Tikriti used an Iraqi delegation traveling to Khartoum to discuss bilateral
cooperation as his "cover" for his own entry into Sudan to meet with bin
Laden and Hassan al-Turabi. The Iraqi intelligence chief and two other IIS
officers met at bin Laden's farm and discussed bin Laden's request for IIS
technical assistance in: a) making letter and parcel bombs; b) making bombs
which could be placed on aircraft and detonated by changes in barometric
pressure; and c) making false passport [sic]. Bin Laden specifically
requested that [Brigadier Salim al-Ahmed], Iraqi intelligence's premier
explosives maker--especially skilled in making car bombs--remain with him in
Sudan. The Iraqi intelligence chief instructed Salim to remain in Sudan with
bin Laden as long as required.
The analysis of those events follows:


The time of the visit from the IIS director was a few weeks
after the Khobar Towers bombing. The bombing came on the third anniversary
of a U.S. [Tomahawk missile] strike on IIS HQ (retaliation for the attempted
assassination of former President Bush in Kuwait) for which Iraqi officials
explicitly threatened retaliation.

IN ADDITION TO THE CONTACTS CLUSTERED in the mid-1990s,
intelligence reports detail a flurry of activities in early 1998 and again
in December 1998. A "former senior Iraqi intelligence officer" reported that
"the Iraqi intelligence service station in Pakistan was Baghdad's point of
contact with al Qaeda. He also said bin Laden visited Baghdad in Jan. 1998
and met with Tariq Aziz."


11. According to sensitive reporting, Saddam personally sent
Faruq Hijazi, IIS deputy director and later Iraqi ambassador to Turkey, to
meet with bin Laden at least twice, first in Sudan and later in Afghanistan
in 1999. . . .
14. According to a sensitive reporting [from] a "regular and
reliable source," [Ayman al] Zawahiri, a senior al Qaeda operative, visited
Baghdad and met with the Iraqi Vice President on 3 February 1998. The goal
of the visit was to arrange for coordination between Iraq and bin Laden and
establish camps in an-Nasiriyah and Iraqi Kurdistan under the leadership of
Abdul Aziz.

That visit came as the Iraqis intensified their defiance of the
U.N. inspection regime, known as UNSCOM, created by the cease-fire agreement
following the Gulf War. UNSCOM demanded access to Saddam's presidential
palaces that he refused to provide. As the tensions mounted, President Bill
Clinton went to the Pentagon on February 18, 1998, and prepared the nation
for war. He warned of "an unholy axis of terrorists, drug traffickers, and
organized international criminals" and said "there is no more clear example
of this threat than Saddam Hussein."

The day after this speech, according to documents unearthed in
April 2003 in the Iraqi Intelligence headquarters by journalists Mitch
Potter and Inigo Gilmore, Hussein's intelligence service wrote a memo
detailing coming meetings with a bin Laden representative traveling to
Baghdad. Each reference to bin Laden had been covered by liquid paper that,
when revealed, exposed a plan to increase cooperation between Iraq and al
Qaeda. According to that memo, the IIS agreed to pay for "all the travel and
hotel costs inside Iraq to gain the knowledge of the message from bin Laden
and to convey to his envoy an oral message from us to bin Laden." The
document set as the goal for the meeting a discussion of "the future of our
relationship with him, bin Laden, and to achieve a direct meeting with him."
The al Qaeda representative, the document went on to suggest, might provide
"a way to maintain contacts with bin Laden."

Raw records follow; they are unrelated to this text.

Lemma V2P_page v : page_ok v -> V2P v = v - KERNBASE /\ 0 <= v - KERNBASE < PHYSTOP /\ (v - KERNBASE) mod 4096 = 0.
Proof.
  intros (H1 & _ & H3). unfold V2P. change KERNBASE with 2147483648 in *. change PHYSTOP with 234881024 in *.
  change PGSIZE with 4096 in *.
  rewrite u32_small by lia. split; [done|]. split; [lia|]. Z.div_mod_to_equations. lia.
Qed.

(** an entry for page [v] with flag bits [f] *)
Section Entry.
Context (v f : Z).
Hypothesis Hv : page_ok v.
Hypothesis Hf : 0 <= f < 4096.

Lemma lor_entry : Z.lor (V2P v) f = V2P v + f.
Proof using Hv Hf.
  destruct (V2P_page v Hv) as (-> & Hr & Hm). set (k := v - KERNBASE) in *.
  symmetry. rewrite Z.add_comm, Z.lor_comm. apply Z.bits_inj'. intros n Hn. rewrite Z.lor_spec.
  assert (k = (k / 4096) * 2 ^ 12) as Ek by (change (2 ^ 12) with 4096; Z.div_mod_to_equations; lia).
  destruct (Z.lt_ge_cases n 12).
  - rewrite <- (Z.mod_pow2_bits_low (f + k) 12), <- (Z.mod_pow2_bits_low k 12) by lia.
    change (2 ^ 12) with 4096. rewrite Hm, Z.bits_0, orb_false_r.
    rewrite <- Z.add_mod_idemp_r, Hm, Z.add_0_r, Z.mod_small by lia. done.
  - replace n with (n - 12 + 12) by lia. rewrite <- !Z.div_pow2_bits by lia. change (2 ^ 12) with 4096.
    rewrite (Z.div_small f), Z.bits_0 by lia. cbn [orb]. f_equal. Z.div_mod_to_equations. lia.
Qed.

Lemma entry_addr : PTE_ADDR (Z.lor (V2P v) f) = V2P v.
Proof using Hv Hf.
  unfold PTE_ADDR. rewrite lor_entry. destruct (V2P_page v Hv) as (-> & Hr & Hm).
  change 0xFFF with (Z.ones 12). rewrite <- Z.ldiff_land, Z.ldiff_ones_r by lia.
  rewrite Z.shiftr_div_pow2, Z.shiftl_mul_pow2 by lia. change (2 ^ 12) with 4096. Z.div_mod_to_equations. lia.
Qed.

Lemma entry_page : P2V (PTE_ADDR (Z.lor (V2P v) f)) = v.
Proof using Hv Hf.
  rewrite entry_addr. destruct (V2P_page v Hv) as (-> & Hr & Hm). unfold P2V.
  change KERNBASE with 2147483648 in *. change PHYSTOP with 234881024 in *. rewrite u32_small; lia.
Qed.

Lemma entry_flags g : 0 <= g < 4096 -> has (Z.lor (V2P v) f) g = has f g.
Proof using Hv Hf.
  intros Hg. unfold has. do 2 f_equal. destruct (V2P_page v Hv) as (-> & Hr & Hm).
  apply Z.bits_inj'. intros n Hn. rewrite !Z.land_spec, Z.lor_spec.
  destruct (Z.lt_ge_cases n 12).
  - rewrite <- (Z.mod_pow2_bits_low (v - KERNBASE) 12) by lia. change (2 ^ 12) with 4096.
    by rewrite Hm, Z.bits_0.
  - assert (Z.testbit g n = false) as ->; [|by rewrite !andb_false_r].
    rewrite <- (Z.mod_small g (2 ^ 12)) by lia. apply Z.mod_pow2_bits_high. lia.
Qed.

Lemma entry_range : 0 <= Z.lor (V2P v) f < 2 ^ 32.
Proof using Hv Hf.
  rewrite lor_entry. destruct (V2P_page v Hv) as (-> & Hr & Hm). change PHYSTOP with 234881024 in *. lia.
Qed.
End Entry.

Lemma PTX_range va : 0 <= PTX va < 1024.
Proof. unfold PTX. change 0x3FF with (Z.ones 10). rewrite Z.land_ones by lia. apply Z.mod_pos_bound. lia. Qed.
Lemma PDX_range va : 0 <= PDX va < 1024.
Proof. unfold PDX. change 0x3FF with (Z.ones 10). rewrite Z.land_ones by lia. apply Z.mod_pos_bound. lia. Qed.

Four days later, on February 23, 1998, bin Laden issued his
now-famous fatwa on the plight of Iraq, published in the Arabic-language
daily, al Quds al-Arabi: "For over seven years the United States has been
occupying the lands of Islam in the holiest of places, the Arabian
Peninsula, plundering its riches, dictating to its rulers, humiliating its
people, terrorizing its neighbors, and turning its bases in the Peninsula
into a spearhead through which to fight the neighboring Muslim peoples." Bin
Laden urged his followers to act: "The ruling to kill all Americans and
their allies--civilians and military--is an individual duty for every Muslim
who can do it in any country in which it is possible to do it."

Although war was temporarily averted by a last-minute deal
brokered by U.N. Secretary General Kofi Annan, tensions soon rose again. The
standoff with Iraq came to a head in December 1998, when President Clinton
launched Operation Desert Fox, a 70-hour bombing campaign that began on
December 16 and ended three days later, on December 19, 1998.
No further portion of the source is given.